They're causing dangerous accidents for big rigs traveling on roads they shouldn't be on.
The issue: the dramatic increase in the number of overpass collisions; 43 bridges hit last year alone in just one area of the tri-state.
Imagine you're a truck driver, who unknowingly has driven onto the forbidden Southern State Parkway and your GPS gives you absolutely no warning of that low bridge you're about to crash into.
The resulting collision pealed back the top of you truck, spilled its contents and caused all kinds of traffic headaches.
Just ask trucker Jason Newbern.
"It's pretty frightening coming through here the first time," Newbern said.
According to a recent DOT survey, more than 200 bridge accidents per year have occurred in New York State since 2005.
25% of those accidents occurred in Nassau, Suffolk and Westchester counties.

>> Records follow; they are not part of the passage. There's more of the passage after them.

(** * TrenchyBet points listener: ledger and aggregate reconciliation

    A shallow embedding of the two listener scripts of the repository:

    - the polling listener (the file with the banner "TRENCHYBET POINTS -
      EVENT LISTENER"), embedded in [Module Polling];
    - the subscription listener [src/index.js], embedded in [Module Watch].

    Both talk to two external collaborators: the Supabase store (tables
    [users] and [points_ledger]) and the chain client (block number and logs).
    The store is modelled as explicit state, every request to a collaborator
    is recorded in a request trace, and every request draws its outcome from
    a schedule of faults, so that the [try]/[catch] structure of the scripts
    has something to catch.

    Numbers.  A JavaScript [Number] is an IEEE 754 binary64 value, computed
    with the Standard Library's [SpecFloat]; [BigInt] values decoded from
    [uint256] fields are [N]; the integers of the store ([points_earned],
    [total_points]) are [Z].  The [last_bet_timestamp] column (wall-clock
    time) is left out. *)

From Stdlib Require Import ZArith NArith QArith Qround String Ascii List Lia.
From Stdlib Require Import SpecFloat.
From stdpp Require Import gmap strings.
Import ListNotations.

Local Open Scope Z_scope.

(** ** JavaScript values *)

(** [String.prototype.toLowerCase] on the ASCII range, which is all a
    hexadecimal address uses. *)
Definition lower_ascii (c : ascii) : ascii :=
  let n := N_of_ascii c in
  if ((65 <=? n) && (n <=? 90))%N then ascii_of_N (n + 32) else c.

Fixpoint toLowerCase (s : string) : string :=
  match s with
  | EmptyString => EmptyString
  | String c s' => String (lower_ascii c) (toLowerCase s')
  end.

(** [x || null] on an optional number: [undefined] and [0] are both falsy. *)
Definition or_null (x : option N) : option N :=
  match x with
  | Some 0%N => None
  | Some n => Some n
  | None => None
  end.
(** longest run of decimal digits at the head: its value read after the
    accumulator, its length, and what follows *)
Fixpoint digits (acc : Z) (len : nat) (s : list ascii) : Z * nat * list ascii :=
  match s with
  | c :: rest =>
      if is_digit c then digits (10 * acc + digit_val c)%Z (S len) rest
      else (acc, len, s)
  | [] => (acc, len, [])
  end.

Fixpoint starts_with (p s : list ascii) : bool :=
  match p, s with
  | [], _ => true
  | a :: p', b :: s' => Ascii.eqb a b && starts_with p' s'
  | _ :: _, [] => false
  end.

(** ExponentPart at the head, if a complete one is there; 0 otherwise *)
Definition exponent (s : list ascii) : Z :=
  match s with
  | c :: rest =>
      if Ascii.eqb c "e" || Ascii.eqb c "E" then
        let '(negative, body) :=
          match rest with
          | s0 :: r =>
              if Ascii.eqb s0 "-" then (true, r)
              else if Ascii.eqb s0 "+" then (false, r)
              else (false, rest)
          | [] => (false, rest)
          end in
        let '(e, n, _) := digits 0 0 body in
        match n with
        | O => 0%Z
        | _ => if negative then (- e)%Z else e
        end
      else 0%Z
  | [] => 0%Z
  end.

(** [m * 10^e] *)
Definition scale10 (m e : Z) : Q :=
  match e with
  | Z0 => inject_Z m
  | Zpos p => inject_Z (m * 10 ^ Zpos p)
  | Zneg p => m # (10 ^ p)
  end.

(** StrUnsignedDecimalLiteral: the longest prefix that is one *)
Definition unsigned_literal (s : list ascii) : number :=
  if starts_with (list_ascii_of_string "Infinity") s then PosInf
  else
    let '(i, ni, after_int) := digits 0 0 s in
    let '(m, nf, after_frac) :=
      match after_int with
      | c :: rest =>
          if Ascii.eqb c "." then
            let '(m, nf, r) := digits i 0 rest in
            match ni, nf with
            | O, O => (i, O, after_int)
            | _, _ => (m, nf, r)
            end
          else (i, O, after_int)
      | [] => (i, O, after_int)
      end in
    match ni, nf with
    | O, O => NaN
    | _, _ => round64 (scale10 m (exponent after_frac - Z.of_nat nf))
    end.
Lemma failed_start_is_cleaned_up_by_idle_timer_witness :
  only_throws guarded reliable
  /\ surfaced (getUserMedia_settled (Some denial)) = Some mic_denied_message
  /\ isUserDisconnectingRef (ui demo_prompting) = false
  /\ lookup 1%nat (timers (env demo_prompting))
     = Some {| due := 91000; every := None; runs := idle_job |}
  /\ exists s2,
       run reliable demo_config
         [ (1500, getUserMedia_settled (Some denial));
           (91000, timer_fires 1%nat) ] demo_prompting = Some s2
       /\ errorMsg (ui s2) = Some inactivity_message
       /\ made s2
          = made demo_prompting
            ++ console_error "Failed to start live session:"
               :: console_log "Idle timeout reached - closing session"
               :: teardown_calls (ui demo_prompting).
Proof.
  assert (Hi : lookup 1%nat (timers (env demo_prompting))
               = Some {| due := 91000; every := None; runs := idle_job |})
    by (vm_compute; reflexivity).
  split; [apply reliable_only_throws |]. split; [reflexivity |].
  split; [vm_compute; reflexivity |]. split; [exact Hi |].
  destruct (run reliable demo_config
              [ (1500, getUserMedia_settled (Some denial));
                (91000, timer_fires 1%nat) ] demo_prompting)
    as [s2 |] eqn:E; [| vm_compute in E; discriminate E].
  exists s2. split; [reflexivity |].
  destruct (failed_start_is_cleaned_up_by_idle_timer reliable demo_config
              (getUserMedia_settled (Some denial)) mic_denied_message
              1%nat {| due := 91000; every := None; runs := idle_job |}
              1500 91000 demo_prompting s2
              (reliable_only_throws guarded) eq_refl eq_refl Hi eq_refl E)
    as (_ & _ & Herr & _ & Hmade).
  split; assumption.
Defined.

(* ================================================================== *)
(** ** The transport's error event                                     *)
(* ================================================================== *)



(* ================================================================== *)
(** ** Callbacks that arrive after the teardown                        *)
(* ================================================================== *)

(** Callbacks of a session that may still be delivered once the session is
    gone: a message of its transport, the 800 ms microphone timer, a tick
    of a keep-alive interval, the end of a playback source. *)
Definition late (e : event) (s : world) : bool :=
  match e with
  | transport_message _ _ _ _ | source_ended _ => true
  | timer_fires t =>
      match lookup t (timers (env s)) with
      | Some tm => match runs tm with
                   | idle_job => false
                   | _ => true
                   end
      | None => false
      end
  | _ => false
  end.
(** * Ownership bridge between flecs components and Chipmunk2D handles

    A shallow embedding of the move-only wrappers ([Space], [Body], [Shape]),
    the lifecycle observers and the collision handlers of
    [simple_struct_impl.cpp], [unique_ptr_impl.cpp] and the two earlier
    revisions of the simple-struct file, together with the properties that
    the design document states about them.

    Raw pointers are integers, [0] is [nullptr].  Wrapper objects live in a
    store indexed by the place the object occupies ([loc]), so that
    [this != &other] is a comparison of places.  The physics engine is a
    record of its live objects plus the list of calls made to it, in program
    order.  [log_debug] lines are not modelled. *)

From stdpp Require Import gmap strings list fin_maps.
From Stdlib Require Import ZArith Lia.
Open Scope Z_scope.

(** ** Outcomes of a call *)

(** A call returns, or stops the process on a failed [assert], or runs into
    a null or dangling pointer inside the engine. *)
Inductive outcome (A : Type) : Type :=
| Done (a : A)
| AssertionFailed (msg : string)
| Undefined.
Arguments Done {A} a.
Arguments AssertionFailed {A} msg.
Arguments Undefined {A}.

#[global] Instance outcome_ret : MRet outcome := @Done.
#[global] Instance outcome_bind : MBind outcome := λ A B f m,
  match m with
  | Done a => f a
  | AssertionFailed msg => AssertionFailed msg
  | Undefined => Undefined
  end.

Definition assert (c : bool) (msg : string) : outcome unit :=
  if c then Done tt else AssertionFailed msg.

Definition is_done {A} (o : outcome A) : bool :=
  match o with Done _ => true | _ => false end.

(** ** The physics engine *)

Record cpBody := CpBody { body_space : Z; body_userData : Z }.
Record cpShape := CpShape { shape_space : Z; shape_body : Z }.

Inductive call :=
| CpSpaceFree (s : Z)
| CpBodyFree (b : Z)
| CpShapeFree (sh : Z)
| CpSpaceSetGravity (s : Z)
| CpBodySetUserData (b v : Z)
| CpSpaceAddBody (s b : Z)
| CpSpaceRemoveBody (s b : Z)
| CpSpaceAddShape (s sh : Z)
| CpSpaceRemoveShape (s sh : Z)
| CpSpaceStep (s : Z).

#[global] Instance call_eq_dec : EqDecision call.
Proof. solve_decision. Defined.

Record Engine := MkEngine {
  spaces : gset Z;
  bodies : gmap Z cpBody;
  shapes : gmap Z cpShape;
  calls : list call
}.

Definition engine0 : Engine := MkEngine ∅ ∅ ∅ [].

(** Modelled from the spec: the engine's allocation functions (section 6,
    "allocation and explicit-release functions for each").  The first
    argument is the address the allocator answers; [0] is an allocation
    failure, and an allocator never answers the address of a live object. *)
Definition cpSpaceNew (s : Z) (E : Engine) : outcome Engine :=
  if bool_decide (s = 0) then Done E
  else if bool_decide (s ∈ spaces E) then Undefined
  else Done (MkEngine ({[s]} ∪ spaces E) (bodies E) (shapes E) (calls E)).

Definition cpBodyNew (b : Z) (E : Engine) : outcome Engine :=
  if bool_decide (b = 0) then Done E
  else match bodies E !! b with
       | Some _ => Undefined
       | None => Done (MkEngine (spaces E) (<[b := CpBody 0 0]> (bodies E))
                         (shapes E) (calls E))
       end.

Definition cpShapeNew (sh body : Z) (E : Engine) : outcome Engine :=
  if bool_decide (sh = 0) then Done E
  else match shapes E !! sh with
       | Some _ => Undefined
       | None => Done (MkEngine (spaces E) (bodies E)
                         (<[sh := CpShape 0 body]> (shapes E)) (calls E))
       end.

(** Modelled from the spec: explicit release (section 6).  Releasing an
    object that is not live is a double free. *)
Definition cpSpaceFree (s : Z) (E : Engine) : outcome Engine :=
  if bool_decide (s ∈ spaces E)
  then Done (MkEngine (spaces E ∖ {[s]}) (bodies E) (shapes E)
               (calls E ++ [CpSpaceFree s]))
  else Undefined.

Definition cpBodyFree (b : Z) (E : Engine) : outcome Engine :=
  match bodies E !! b with
  | Some _ => Done (MkEngine (spaces E) (delete b (bodies E)) (shapes E)
                      (calls E ++ [CpBodyFree b]))
  | None => Undefined
  end.

Definition cpShapeFree (sh : Z) (E : Engine) : outcome Engine :=
  match shapes E !! sh with
  | Some _ => Done (MkEngine (spaces E) (bodies E) (delete sh (shapes E))
                      (calls E ++ [CpShapeFree sh]))
  | None => Undefined
  end.

(** Modelled from the spec: membership of a body or shape in a space is kept
    by the engine (section 3), and read back with [cpBodyGetSpace] and
    [cpShapeGetSpace]. *)
Definition cpBodyGetSpace (b : Z) (E : Engine) : outcome Z :=
  match bodies E !! b with
  | Some o => Done (body_space o)
  | None => Undefined
  end.
(** The plain-text fallback: one run over the text, not bold, with the
    diagnostic detail. *)
Definition plain_capture {U : Unicode} (available_formats : list str)
           (t : str) : capture :=
  {| text := t; runs := [(t, false)]; signature := TextSignature t;
     source := SourceText;
     detail := Some (fallback_detail available_formats) |}.

(** Seven format names, and a clipboard with a plain text under them. *)
Definition seven_format_names : list str :=
  [u "F1"; u "F2"; u "F3"; u "F4"; u "F5"; u "F6"; u "F7"].

Definition seven_format_clipboard : clipboard :=
  {| clipboard_get := Some (u "note"); html_format_bytes := None;
     rtf_format_bytes := None;
     available_format_names := seven_format_names |}.

(** A clipboard that holds nothing. *)
Definition empty_clipboard : clipboard :=
  {| clipboard_get := None; html_format_bytes := None;
     rtf_format_bytes := None; available_format_names := [] |}.

(** The example of the specification: plain text [Hello world], the markup
    [<b>Hello</b> world] and a legacy candidate without bold. *)
Definition hello_clipboard : clipboard :=
  {| clipboard_get := Some (u "Hello world");
     html_format_bytes := Some (b "<b>Hello</b> world");
     rtf_format_bytes := Some (b "{\rtf1 Hello world}");
     available_format_names := [u "CF_UNICODETEXT"; u "HTML Format";
                                u "Rich Text Format"] |}.

(** A text that begins with a character that is not white space. *)
Definition starts_solid (s : str) : Prop :=
  exists c r, s = c :: r /\ isspace c = false.

(** A run sequence has a bold character when one of its bold runs holds a
    character. *)
Definition has_bold_character (rs : list run) : Prop :=
  exists t, In (t, true) rs /\ t <> [].

(** The same as a test: the run is bold and its text is not empty. *)
Definition bold_character_run (r : run) : bool :=
  match r with
  | (_ :: _, true) => true
  | _ => false
  end.

(** The tuple of the specification for a normalized run sequence: 1 when it
    has a bold character and else 0, the similarity of its canonical text to
    the canonical plain text, the negated absolute length difference of the
    two canonical texts, and the length of the candidate text. *)
Definition spec_score {U : Unicode} {L : Library}
           (candidate_runs : list run) (canonical_plain_text : str) : score :=
  let candidate_canonical :=
    _canonical_capture_text (Some (runs_text candidate_runs)) in
  ((if existsb bold_character_run candidate_runs then 1 else 0)%Z,
   _capture_similarity candidate_canonical canonical_plain_text,
   (- Z.abs (len candidate_canonical - len canonical_plain_text))%Z,
   len (runs_text candidate_runs)).

(** What the loop holds after the candidates [seen]. *)
Definition best_of {U : Unicode} {L : Library} (payload : html_payload)
           (canonical_plain_text : str) (seen : list str) (acc : best)
  : Prop :=
  match acc with
  | (None, s, _) =>
      s = snd (fst best_init)
      /\ forall candidate, In candidate seen ->
           score_candidate payload canonical_plain_text candidate = None
  | (Some rs, s, similarity) =>
      (exists candidate,
          In candidate seen
          /\ score_candidate payload canonical_plain_text candidate
             = Some (rs, s, similarity))
      /\ forall candidate rs' s' similarity',
           In candidate seen ->
           score_candidate payload canonical_plain_text candidate
           = Some (rs', s', similarity') ->
           score_gt s' s = false
  end.

(** ** Vocabulary of the further properties *)

(** The digits of a text are decimal when [int] takes every character that
    [str.isdigit] takes; so it is for every ASCII text. *)
Definition digits_decimal {U : Unicode} (s : str) : Prop :=
  forall c, In c s -> isdigit c = true -> decimal c <> None.

(** Text without a character that has a role in the control syntax of the
    legacy rich-text format. *)
Definition literal (s : str) : Prop :=
  Forall (fun c => ClipboardRtfRunParser.is_special c = false) s.

(** Handler calls of well-nested markup: text, line breaks, and elements
    whose end tag closes the start tag of the same name, with well-nested
    content between them.  Script and style elements are left out. *)
Inductive balanced {U : Unicode} : list html_event -> Prop :=
| balanced_nil : balanced []
| balanced_data : forall data rest,
    balanced rest -> balanced (Data data :: rest)
| balanced_br : forall tag attrs rest,
    lower tag = u "br" ->
    balanced rest -> balanced (StartTag tag attrs :: rest)
| balanced_element : forall tag attrs inner end_tag rest,
    ClipboardHtmlRunParser.skipped_tag (lower tag) = false ->
    str_eqb (lower tag) (u "br") = false ->
    lower end_tag = lower tag ->
    balanced inner -> balanced rest ->
    balanced (StartTag tag attrs :: inner ++ EndTag end_tag :: rest).

(** The formatting state of the markup parser: what decides how the next
    text is taken. *)
Definition formatting (st : ClipboardHtmlRunParser.state)
  : Z * Z * list (str * bool) * Z :=
  (ClipboardHtmlRunParser._bold_depth st,
   ClipboardHtmlRunParser._skip_depth st,
   ClipboardHtmlRunParser._tag_stack st,
   ClipboardHtmlRunParser._li_depth st).

(** No end tag of a script or style element. *)
Definition no_script_end {U : Unicode} (e : html_event) : Prop :=
  match e with
  | EndTag tag => ClipboardHtmlRunParser.skipped_tag (lower tag) = false
  | _ => True
  end.

(** One level of depth for a flag that is set. *)
Definition step_of (flag : bool) : Z := if flag then 1%Z else 0%Z.

(** A byte of ASCII text: not zero, and below 128. *)
Definition text_byte (x : byte) : bool :=
  ((0 <? Byte.to_N x) && (Byte.to_N x <? 128))%N.

(** [text.encode("utf-16-le")] for ASCII text given by its bytes. *)
Definition wide (ascii_text : bytes) : bytes :=
  flat_map (fun x => [x; x00]) ascii_text.
(** The body of the loop of [setReminder]; [continue] is [ret tt]. *)
Definition setReminder_body (reminder : Reminder) : M unit :=
  match r_eventId reminder with
  | None => ret tt
  | Some _ref =>
      if negb (truthy_str _ref) then ret tt
      else
        let eventId := str _ref in
        let! event := sanity_fetch_event eventId in
        match event with
        | None => ret tt
        | Some event =>
            let! user := userModel_findById (r_userId reminder) in
            match user with
            | None => ret tt
            | Some user =>
                try_catch
                  (exec sendMail (reminder_mail user event) ;
                   sanity_patch_sent (r_id reminder))
                  (fun _ => ret tt)
            end
        end
  end.

Definition setReminder : M unit :=
  try_catch
    (let! reminders := sanity_fetch_reminders in
     if (length reminders =? 0)%nat
     then res_status_json 200 (B_message "No reminders to send")
     else
       exec for_of reminders setReminder_body ;
       res_status_json 200 (B_message "Reminders processed successfully"))
    (fun msg => next (Build_ErrorHandler msg 500)).

(** ** Vocabulary for the statements *)

(** The activation code drawn by a registration in world [w]; the draw comes
    after the lookup of [email]. *)
Definition drawn_code (w : World) (email : string) : string :=
  toString
    (Qfloor (Math_random (logged [(C_findOne email, true)] w) * 9000 + 1000)%Q).
(** The full answer in a completion that carries no usage. *)
Definition reply_without_usage (content : string) : pyexc + Response :=
  inr {| resp_usage := None; resp_choices := [Some content] |}.

(** An answer short of its reason key, then the full answer without
    usage. *)
Definition short_then_no_usage : nat → Request → pyexc + Response :=
  scripted [reply usage_a no_reason_text; reply_without_usage alice_text].



End Fixtures3.

(** * Properties *)

Section AttemptTheory.

Variable client_create : nat → Request → pyexc + Response.
Variable json_loads : string → pyexc + json.
Variable env : Environ.

Local Abbreviation ok := (accepted json_loads).
Local Abbreviation ko := (rejected json_loads).
Local Abbreviation attempt := (attempt_body client_create json_loads env).
Local Abbreviation analyze := (analyze_file client_create json_loads env).
Local Abbreviation req := (request env).
Local Abbreviation answer := (λ n text, client_create n (request env text)).
Local Abbreviation after := (after_attempt client_create env).

Lemma accepted_or_rejected out :
  (∃ d u, ok out d u) ∨ (∃ e, ko out e).
Proof.
  destruct out as [e|resp]; [right; eexists; by eapply Rej_call_raised|].
  destruct (resp_usage resp) as [u|] eqn:Hu;
    [|right; eexists; by eapply Rej_no_usage].
  destruct (resp_choices resp) as [|[s|] rest] eqn:Hc;
    [right; eexists; by eapply Rej_no_choice
    |
    |right; eexists; by eapply Rej_no_content].
  destruct (json_loads s) as [e|v] eqn:Hl;
    [right; eexists; by eapply Rej_parse_failure|].
  destruct v as [| | | | | |d];
    try (right; eexists; by eapply Rej_not_an_object).
  destruct (decide (required ⊆ dom d)) as [Hk|Hk].
  - left. exists d, u. by econstructor.
  - right. eexists. by eapply Rej_missing_keys.
Qed.

Lemma accepted_not_rejected out d u e : ok out d u → ko out e → False.
Proof.
  intros [resp s rest -> Hu Hc Hl Hk] Hr.
  inversion Hr as [? Ho|? Ho Hu'|? ? Ho Hu' Hc'|? ? ? Ho Hu' Hc'
                  |? ? ? ? ? Ho Hu' Hc' Hl'|? ? ? ? v Ho Hu' Hc' Hl' Hv
                  |? ? ? ? ? Ho Hu' Hc' Hl' Hk'];
    try discriminate Ho; injection Ho as <-; congruence.
Qed.

Lemma accepted_inj out d u d' u' :
  ok out d u → ok out d' u' → d = d' ∧ u = u'.
Proof.
  intros [r s rest -> Hu Hc Hl _] [r' s' rest' [= <-] Hu' Hc' Hl' _].
  rewrite Hu in Hu'. rewrite Hc in Hc'. simplify_eq.
  rewrite Hl in Hl'. by simplify_eq.
Qed.

Lemma rejected_inj out e e' : ko out e → ko out e' → e = e'.
Proof.
  intros H1 H2.
  destruct H1; destruct H2; subst;
    repeat match goal with
           | H : inr _ = inr _ |- _ => injection H as <-
           | H : inl _ = inl _ |- _ => injection H as <-
           | H1 : ?x = _, H2 : ?x = _ |- _ => rewrite H1 in H2
           | H : Some _ = Some _ |- _ => injection H as <-
           | H : _ :: _ = _ :: _ |- _ => injection H as <- <-
           | H : Some _ :: _ = _ :: _ |- _ => injection H as <- <-
           end;
    try done; try congruence.
  all: exfalso; naive_solver.
Qed.
(** In a slice that passed [dedup], the lookup by a name that folds to the
    short name of an element finds that element. *)
Lemma byTaskName_finds (funs : list TaskFunc) (f : TaskFunc) (name : string) :
  deduplicated funs -> In f funs -> EqualFold name (ShortName f) = true ->
  taskFuncs.byTaskName funs name = f.
Proof.
  intros Hd Hin Hname.
  apply in_split in Hin as (before & after & ->).
  destruct (Hd before f after eq_refl) as (_ & _ & Hno & _).
  assert (Hall : Forall (fun h : TaskFunc => h <> None) before).
  { apply deduplicated_prefix, deduplicated_all in Hd.
    eapply Forall_impl; [exact Hd|]. now intros h [Hh _]. }
  rewrite byTaskName_skip.
  - cbn [taskFuncs.byTaskName]. unfold equalTaskName. now rewrite Hname.
  - intros g Hg. pose proof (hasTaskName_false _ _ g Hall Hno Hg) as H.
    unfold equalTaskName in *. now rewrite (EqualFold_same name _ _ Hname).
Qed.

(** X4: after [dedup] accepted candidates with ASCII names, each of them is
    found by its own short name, whatever the case the ASCII name is given
    in. *)
Theorem byTaskName_round_trip (funs : list TaskFunc) (f : TaskFunc) (name : string) :
  ascii_names funs -> is_ascii name = true ->
  snd (dedup funs) = None -> In f funs -> EqualFold name (ShortName f) = true ->
  taskFuncs.byTaskName funs name = f
  /\ taskFuncs.byTaskName funs (ShortName f) = f.
Proof.
  intros _ _ Hd Hin Hname. destruct (dedup funs) as [known e] eqn:Hdd.
  simpl in Hd. subst e. apply dedup_ok in Hdd as [_ Hded].
  split; apply byTaskName_finds; try assumption. apply EqualFold_refl.
Qed.

Lemma byTaskName_round_trip_witness :
  ascii_names site_funs
  /\ is_ascii "TemplatesW" = true
  /\ snd (dedup site_funs) = None
  /\ In site_templatesW site_funs
  /\ EqualFold "TemplatesW" (ShortName site_templatesW) = true
  /\ taskFuncs.byTaskName site_funs "TemplatesW" = site_templatesW.
Proof.
  split; [exact ascii_site_funs|]. split; [reflexivity|].
  split; [reflexivity|]. split; [simpl; tauto|]. split; [reflexivity|].
  apply (byTaskName_round_trip site_funs site_templatesW "TemplatesW");
    [exact ascii_site_funs | reflexivity | reflexivity | simpl; tauto | reflexivity].
Defined.

(** X5: on ASCII names and candidates with ASCII names, [Choose] answers a
    function exactly when [dedup] accepts the candidates and one single name
    is given that the lookup finds; the function is the one found. In every
    other case it answers an error and no function. *)
Theorem Choose_selects_iff (names : list string) (funs : list TaskFunc)
        (f : TaskFunc.func) :
  ascii_names funs -> Forall (fun name => is_ascii name = true) names ->
  (Choose names funs = (Some f, None)
   <-> snd (dedup funs) = None
       /\ exists name : string,
            names = [name] /\ taskFuncs.byTaskName funs name = Some f)
  /\ ((forall g : TaskFunc.func, Choose names funs <> (Some g, None))
      -> exists e : error, Choose names funs = (None, Some e)).
Proof.
  intros _ _. split.
  - split.
    + intros HC. pose proof HC as HC'. apply Choose_ok in HC' as (_ & name & -> & _ & _ & Hby & _).
      split; [|now exists name].
      unfold Choose in HC. now destruct (dedup funs) as [known [e|]].
    + intros (Hd & name & -> & Hby). unfold Choose.
      destruct (dedup funs) as [known e] eqn:Hdd. simpl in Hd. subst e.
      apply dedup_ok in Hdd as [-> Hded].
      cbn [choose_loop]. rewrite Hby.
      destruct (byTaskName_Some _ _ _ Hby) as [Hin _].
      pose proof (proj1 (Forall_forall _ _) (deduplicated_all _ Hded) (Some f)
                    (proj2 (list_elem_of_In _ _) Hin)) as [_ Hnamed].
      unfold taskFuncs.add. rewrite bool_decide_eq_false_2 by exact Hnamed.
      reflexivity.
  - intros Hno. destruct (Choose_total names funs) as [[g Hg]|He]; [|exact He].
    now destruct (Hno g).
Qed.

Lemma Choose_selects_iff_witness :
  ascii_names site_funs
  /\ Forall (fun name => is_ascii name = true) ["Styles"]
  /\ Choose ["Styles"] site_funs = (site_styles, None).
Proof.
  assert (Hn : Forall (fun name => is_ascii name = true) ["Styles"])
    by (repeat constructor).
  split; [exact ascii_site_funs|]. split; [exact Hn|].
  apply (proj1 (Choose_selects_iff ["Styles"] site_funs
                  (TaskFunc.Func 4260032 4260032 "main.styles")
                  ascii_site_funs Hn)).
  split; [reflexivity|]. exists "Styles". split; reflexivity.
Defined.

(* --------------------------------------------------------------------- *)
(** ** The error chain through [finalize], [Wait] and [Must]              *)
(* --------------------------------------------------------------------- *)

Lemma errors_Is_refl (e : error) : errors_Is e e = true.
Proof. destruct e; simpl; now rewrite bool_decide_eq_true_2. Qed.

Lemma errors_Is_wrap (msg : string) (cause target : error) :
  errors_Is cause target = true -> errors_Is (wrapError msg cause) target = true.
Proof. intros H. simpl. now destruct (bool_decide _). Qed.

(** X6: whatever [errors.Is] finds in the error that a task function returns
    or panics with, it still finds in the result of the task: [finalize]
    wraps and never replaces the chain. *)
Theorem result_keeps_chain (fun_ : TaskFunc) (e target : error) :
  errors_Is e target = true ->
  (exists r : error,
     outcome_result fun_ (Returned (Some e)) = Some r
     /\ errors_Is r target = true)
  /\ exists r : error,
       outcome_result fun_ (Panicked (payloadError e)) = Some r
       /\ errors_Is r target = true.
Proof.
  intros H. split; eexists; (split; [reflexivity|]); now apply errors_Is_wrap.
Qed.

Lemma result_keeps_chain_witness :
  errors_Is (wrapError "read config: immediate error" immediate_error)
            immediate_error = true
  /\ exists r : error,
       outcome_result TaskFuncImmediateErr
         (Returned (Some (wrapError "read config: immediate error" immediate_error)))
       = Some r
       /\ errors_Is r immediate_error = true.
Proof.
  split; [reflexivity|].
  exact (proj1 (result_keeps_chain TaskFuncImmediateErr
                  (wrapError "read config: immediate error" immediate_error)
                  immediate_error eq_refl)).
Defined.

"Adding insult to injury are the traffic jams they create," said Senator Charles Schumer, (D) New York.
The bridge on Eagle Avenue in Lakeview has been hit 27 times, leaving Senator Schumer to question why it continues to happen.
Most truckers, the senator believes are using GPS devices that do not give them adequate information for the type of vehicle they are driving.
"It has no idea whether you're a truck that's 14 feet high or a Ford Taurus that is five feet high so the GPS directs you right onto this highway," Schumer said.
To avoid future crashes he is asking Federal DOT officials to set nationwide standards for the use of GPS units in commercial trucks.
Drivers say some equipment is better than others but it can be confusing.
"The GPS doesn't tell you hardly anything. So yes, I would be a whole lot better off if we had some better software or updated software," Newbern said.
Senator Schumer believes the DOT, not the software developers, should set the standards so that drivers who may not know the roads can avoid potentially deadly crashes.